These are the key concepts you need to understand to accurately answer the question.

Velocity
Velocity is a fundamental concept in physics that refers to the speed of an object in a specific direction. It is a vector quantity, which means it has both magnitude and direction. This is different from speed, which only has magnitude. In our exercise, the velocity of the blood is the rate at which it moves through the blood vessels.
  • Initial Velocity ( \( u \)): The starting speed of the object. For our problem, it is given as 0 cm/s because the blood starts from rest.
  • Final Velocity ( \( v \)): The speed of the object at the end of a period. Here, it reaches 425 cm/s.
Understanding velocity helps us describe how fast the blood is traveling within the body, which is vital for calculating acceleration.
Time Calculation
Time calculation is crucial in determining the duration over which changes occur. To understand this concept in the exercise, we need to know how long one heartbeat lasts.
To find this:
  • Consider the heart beats 72 times per minute.
  • Divide 60 seconds by 72 beats to get the time per beat: \( t = \frac{60}{72} = 0.833 \) seconds.
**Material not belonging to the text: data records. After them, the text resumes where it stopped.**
Lemma alloc_entries_grows :
  forall st h h1 es, alloc_entries h st = (h1, es) ->
    grows h h1 /\ (forall r, In r (refs es) -> length h <= r < length h1) /\
    forall h2, grows h1 h2 -> read_entries h2 es = Some (map (fun i => (fst i, snd i)) st).
Proof.
  induction st as [|[k v] st IH]; intros h h1 es Ha; simpl in Ha.
  - inversion Ha; subst. split; [apply grows_refl | split; [simpl; tauto | reflexivity]].
  - destruct (alloc_entries (h ++ [OList [VStr k; VStr v]]) st) as [h2 es2] eqn:Ha2.
    inversion Ha; subst.
    destruct (IH _ _ _ Ha2) as [G [R E]].
    split; [eapply grows_trans; [apply grows_alloc | exact G]|].
    split.
    + intros r Hr. destruct G as [GL _]. rewrite length_alloc in GL.
      simpl in Hr. destruct Hr as [Hr|Hr]; [subst; lia|].
      specialize (R r Hr). rewrite length_alloc in R. lia.
    + intros h3 G3. simpl. rewrite (E h3 G3).
      destruct G as [GL GE]. destruct G3 as [GL3 GE3].
      rewrite length_alloc in GL.
      rewrite GE3 by lia. rewrite GE by (rewrite length_alloc; lia).
      rewrite lookup_alloc_new. reflexivity.
Qed.

Lemma read_entries_frame (h h' : heap) :
  forall vs, (forall r, In r (refs vs) -> h' !! r = h !! r) ->
  read_entries h' vs = read_entries h vs.
Proof.
  induction vs as [|[s|l] vs IH]; intros Hr; simpl; [reflexivity| |].
  - reflexivity.
  - rewrite (Hr l) by (simpl; auto).
    rewrite IH by (intros r Hin; apply Hr; simpl; auto). reflexivity.
Qed.

Lemma read_entries_valid (h : heap) :
  forall vs es, read_entries h vs = Some es -> forall r, In r (refs vs) -> r < length h.
Proof.
  induction vs as [|[s|l] vs IH]; intros es He r Hr; simpl in *; [contradiction| |].
  - discriminate.
  - destruct (h !! l) as [o|] eqn:Hl; [|discriminate].
    destruct (read_entries h vs) as [es'|] eqn:Hes; [|destruct o as [[|[] [|[] []]]|]; discriminate].
    destruct Hr as [Hr|Hr].
    + subst. eapply lookup_lt_Some; exact Hl.
    + eapply IH; eauto.
Qed.

Lemma view_reach_valid (h : heap) (y : loc) (d : ODict) :
  view h y = Some d -> forall l, In l (reach h y) -> l < length h.
Proof.
  unfold view, reach. intros Hv l Hl.
  destruct (h !! y) as [[vs|c ly]|] eqn:Hy; try discriminate.
  unfold read_lst in *.
  destruct (h !! ly) as [[vs|c' l']|] eqn:Hly; try discriminate.
  destruct (read_entries h vs) as [es|] eqn:Hes; try discriminate.
  simpl in Hl. destruct Hl as [Hl|[Hl|Hl]]; subst.
  - eapply lookup_lt_Some; exact Hy.
  - eapply lookup_lt_Some; exact Hly.
  - eapply read_entries_valid; eauto.
Qed.

(** The value of an instance depends only on its own objects. *)
Lemma view_frame (h h' : heap) (y : loc) (d : ODict) :
  view h y = Some d -> (forall l, In l (reach h y) -> h' !! l = h !! l) ->
  view h' y = Some d /\ reach h' y = reach h y.
Proof.
  unfold view, reach. intros Hv Hag.
  destruct (h !! y) as [[vs|c ly]|] eqn:Hy; try discriminate.
  rewrite (Hag y) by (simpl; auto). rewrite Hy.
  unfold read_lst in *.
  rewrite (Hag ly) by (simpl; auto).
  destruct (h !! ly) as [[vs|c' l']|] eqn:Hly; try discriminate.
  rewrite (read_entries_frame h h') by (intros r Hr; apply Hag; simpl; auto).
  split; [exact Hv | reflexivity].
Qed.

Lemma rebind_spec (h : heap) (x : loc) (c : bool) (new : list val) :
  x < length h ->
  length (rebind h x c new) = S (length h) /\
  (forall l, l < length h -> l <> x -> rebind h x c new !! l = h !! l) /\
  reach (rebind h x c new) x = x :: length h :: refs new.
Proof.
  intros Hx. unfold rebind, alloc.
  split; [rewrite length_insert, length_alloc; reflexivity|].
  split.
  - intros l Hl Hne. rewrite list_lookup_insert_ne by congruence.
    apply lookup_app_l; exact Hl.
  - unfold reach, read_lst.
    rewrite list_lookup_insert_eq by (rewrite length_alloc; lia).
    rewrite list_lookup_insert_ne by lia.
    rewrite lookup_alloc_new. reflexivity.
Qed.

(** An operation on [x] changes only the objects of [x], and the objects
    of [x] afterwards are old objects of [x] or new ones. *)
Definition op_ok (x : loc) (h h' : heap) : Prop :=
  mutates_only (reach h x) h h' /\
  forall l, In l (reach h' x) -> In l (reach h x) \/ length h <= l.

Lemma op_ok_refl (x : loc) (h : heap) : op_ok x h h.
Proof. split; [split; auto | auto]. Qed.

(** The common tail of [__setitem__], [__delitem__] and [load_state]:
    objects allocated, then [self.lst] rebound. *)
Lemma op_ok_rebind (h h2 : heap) (x : loc) (c : bool) (l : loc) (vs new : list val) :
  h !! x = Some (OInst c l) -> read_lst h l = Some vs -> grows h h2 ->
  (forall r, In r (refs new) -> In r (refs vs) \/ length h <= r) ->
  op_ok x h (rebind h2 x c new).
Proof.
  intros Hx Hl [GL GE] Hr.
  assert (Hxl : x < length h) by (eapply lookup_lt_Some; exact Hx).
  destruct (rebind_spec h2 x c new) as [L [E R]]; [lia|].
  assert (Hreach : reach h x = x :: l :: refs vs).
  { unfold reach. rewrite Hx, Hl. reflexivity. }
  split; [split|].
  - lia.
  - intros l' Hl' Hn. rewrite E by (lia || (intros ->; apply Hn; rewrite Hreach; simpl; auto)).
    apply GE; exact Hl'.
  - rewrite R, Hreach. intros l' [H1|[H1|H1]].
    + left; simpl; auto.
    + right; lia.
    + destruct (Hr l' H1) as [H2|H2]; [left; simpl; auto | right; lia].
Qed.

Lemma h_add_ok (h : heap) (x : loc) (k v : text) : op_ok x h (h_add h x k v).
Proof.
  unfold h_add.
  destruct (h !! x) as [[vs0|c l]|] eqn:Hx; try apply op_ok_refl.
  destruct (read_lst h l) as [vs|] eqn:Hl; try apply op_ok_refl.
  unfold alloc. simpl.
  assert (Hxl : x < length h) by (eapply lookup_lt_Some; exact Hx).
  assert (Hll : h !! l = Some (OList vs)).
  { unfold read_lst in Hl. destruct (h !! l) as [[]|]; congruence. }
  assert (Hlt : l < length h) by (eapply lookup_lt_Some; exact Hll).
  assert (Hne : x <> l) by (intros ->; congruence).
  assert (Hreach : reach h x = x :: l :: refs vs).
  { unfold reach. rewrite Hx, Hl. reflexivity. }
  split; [split|].
  - rewrite length_insert, length_alloc; lia.
  - intros l' Hl' Hn. rewrite list_lookup_insert_ne
      by (intros ->; apply Hn; rewrite Hreach; simpl; auto).
    apply lookup_app_l; exact Hl'.
  - unfold reach at 1.
    rewrite list_lookup_insert_ne, lookup_app_l, Hx by (exact Hxl || congruence).
    unfold read_lst.
    rewrite list_lookup_insert_eq by (rewrite length_alloc; lia).
    rewrite refs_app, Hreach. simpl. intros l' [H1|[H1|H1]]; [left; auto | left; auto |].
    apply in_app_iff in H1. destruct H1 as [H1|[H1|[]]]; [left; auto | right; lia].
Qed.

Lemma h_setitem_ok (h : heap) (x : loc) (k : text) (a : valuearg) :
  op_ok x h (fst (h_setitem h x k a)).
Proof.
  unfold h_setitem. destruct a as [s|vl]; [apply op_ok_refl|].
  destruct (h !! x) as [[vs0|c l]|] eqn:Hx; try apply op_ok_refl.
  destruct (read_lst h l) as [vs|] eqn:Hl; try apply op_ok_refl.
  destruct (h_setitem_walk c (kconv c k) k h [] vl vs) as [[h1 new] rest] eqn:Hw.
  destruct (h_setitem_drain k h1 new rest) as [h2 new2] eqn:Hd.
  destruct (h_setitem_walk_grows _ _ _ _ _ _ _ _ _ _ Hw) as [G1 R1].
  destruct (h_setitem_drain_grows _ _ _ _ _ _ Hd) as [G2 R2].
  simpl. eapply op_ok_rebind; [exact Hx | exact Hl | eapply grows_trans; eauto |].
  intros r Hr. destruct (R2 r Hr) as [H1|H1].
  - destruct (R1 r H1) as [H3|[H3|H3]]; [simpl in H3; contradiction | auto | auto].
  - right. destruct G1 as [G1L _]. lia.
Qed.

Lemma h_delitem_ok (h : heap) (x : loc) (k : text) : op_ok x h (h_delitem h x k).
Proof.
  unfold h_delitem.
  destruct (h !! x) as [[vs0|c l]|] eqn:Hx; try apply op_ok_refl.
  destruct (read_lst h l) as [vs|] eqn:Hl; try apply op_ok_refl.
  eapply op_ok_rebind; [exact Hx | exact Hl | apply grows_refl |].
  intros r Hr; left; eapply h_filter_refs; exact Hr.
Qed.

Lemma h_load_state_ok (h : heap) (x : loc) (st : state) : op_ok x h (h_load_state h x st).
Proof.
  unfold h_load_state.
  destruct (h !! x) as [[vs0|c l]|] eqn:Hx; try apply op_ok_refl.
  destruct (alloc_entries h st) as [h1 es] eqn:Ha.
  destruct (alloc_entries_grows _ _ _ _ Ha) as [G [R _]].
  assert (Hxl : x < length h) by (eapply lookup_lt_Some; exact Hx).
  destruct G as [GL GE].
  destruct (rebind_spec h1 x c es) as [L [E Rr]]; [lia|].
  split; [split|].
  - lia.
  - intros l' Hl' Hn. rewrite E by (lia || (intros ->; apply Hn; unfold reach; rewrite Hx; simpl; auto)).
    apply GE; exact Hl'.
  - rewrite Rr. intros l' [H1|[H1|H1]].
    + left; unfold reach; rewrite Hx; simpl; auto.
    + right; lia.
    + right; apply R in H1; lia.
Qed.

Lemma exec_ok (h : heap) (x : loc) (cm : cmd) : op_ok x h (exec h x cm).
Proof.
  destruct cm; simpl.
  - apply h_add_ok.
  - apply h_setitem_ok.
  - apply h_delitem_ok.
  - apply h_load_state_ok.
Qed.

Lemma mutates_other (x y : loc) (h h' : heap) (dy : ODict) :
  view h y = Some dy ->
  (forall l, In l (reach h y) -> ~ In l (reach h x)) ->
  mutates_only (reach h x) h h' ->
  view h' y = Some dy /\ reach h' y = reach h y.
Proof.
  intros Hv Hd [_ Hm]. apply view_frame; [exact Hv|].
  intros l Hl. apply Hm; [eapply view_reach_valid; eauto | apply Hd; exact Hl].
Qed.

Lemma run_other (x y : loc) :
  forall cs h dy, view h y = Some dy ->
  (forall l, In l (reach h y) -> ~ In l (reach h x)) ->
  view (run h x cs) y = Some dy.
Proof.
  induction cs as [|cm cs IH]; intros h dy Hv Hd; simpl; [exact Hv|].
  destruct (exec_ok h x cm) as [Hm Hr].
  destruct (mutates_other x y h (exec h x cm) dy Hv Hd Hm) as [Hv' Hreach].
  apply IH; [exact Hv'|].
  rewrite Hreach. intros l Hl Hx.
  destruct (Hr l Hx) as [H1|H1]; [exact (Hd l Hl H1)|].
  pose proof (view_reach_valid h y dy Hv l Hl). lia.
Qed.

(** Two instances with no object in common: whatever is done to one,
    by the map's operations or by writing its objects, leaves the other
    as it is. *)
Lemma independent (h : heap) (x y : loc) (dx dy : ODict) :
  view h x = Some dx -> view h y = Some dy ->
  (forall l, In l (reach h x) -> ~ In l (reach h y)) ->
  (forall cs, view (run h x cs) y = Some dy) /\
  (forall cs, view (run h y cs) x = Some dx) /\
  (forall h', mutates_only (reach h x) h h' -> view h' y = Some dy) /\
  (forall h', mutates_only (reach h y) h h' -> view h' x = Some dx).
Proof.
  intros Hx Hy Hd.
  assert (Hd' : forall l, In l (reach h y) -> ~ In l (reach h x)).
  { intros l H1 H2. exact (Hd l H2 H1). }
  split; [|split; [|split]].
  - intros cs; apply run_other; assumption.
  - intros cs; apply run_other; assumption.
  - intros h' Hm. exact (proj1 (mutates_other x y h h' dy Hy Hd' Hm)).
  - intros h' Hm. exact (proj1 (mutates_other y x h h' dx Hx Hd Hm)).
Qed.

(** A new instance made only of new objects shares nothing with an
    instance that was there before. *)
Lemma fresh_instance (h h' : heap) (x x' : loc) (dx : ODict) :
  view h x = Some dx -> grows h h' ->
  (forall l, In l (reach h' x') -> length h <= l) ->
  view h' x = Some dx /\ reach h' x = reach h x /\
  (forall l, In l (reach h' x') -> ~ In l (reach h' x)).
Proof.
  intros Hv [GL GE] Hf.
  assert (Hfr : view h' x = Some dx /\ reach h' x = reach h x).
  { apply view_frame; [exact Hv|]. intros l Hl. apply GE.
    eapply view_reach_valid; eauto. }
  destruct Hfr as [Hv' Hr]. split; [exact Hv'|split; [exact Hr|]].
  intros l H1 H2. rewrite Hr in H2. specialize (Hf l H1).
  pose proof (view_reach_valid h x dx Hv l H2). lia.
Qed.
This time value is vital because it is used in the acceleration formula to determine the change in velocity over time, providing a clearer picture of how rapid these physiological processes are.
Unit Conversion
Unit conversion is a basic skill that ensures consistency and accuracy in calculations involving different measurement units. In physics, converting units is often necessary to apply equations correctly.
While our exercise is already in a consistent unit of cm/s, consider these possible conversions that might be necessary in different problems:
  • Length: Meters (m) to Centimeters (cm) by multiplying by 100.
  • Time: Minutes to Seconds by multiplying by 60.
  • Acceleration: \( ext{m/s}^2 \) to \( ext{cm/s}^2 \) by multiplying by 100.
In our exercise, understanding the unit conversion ensures we apply the acceleration formula correctly. Missteps in unit conversion can lead to incorrect results, so always make sure to use consistent units throughout your calculations.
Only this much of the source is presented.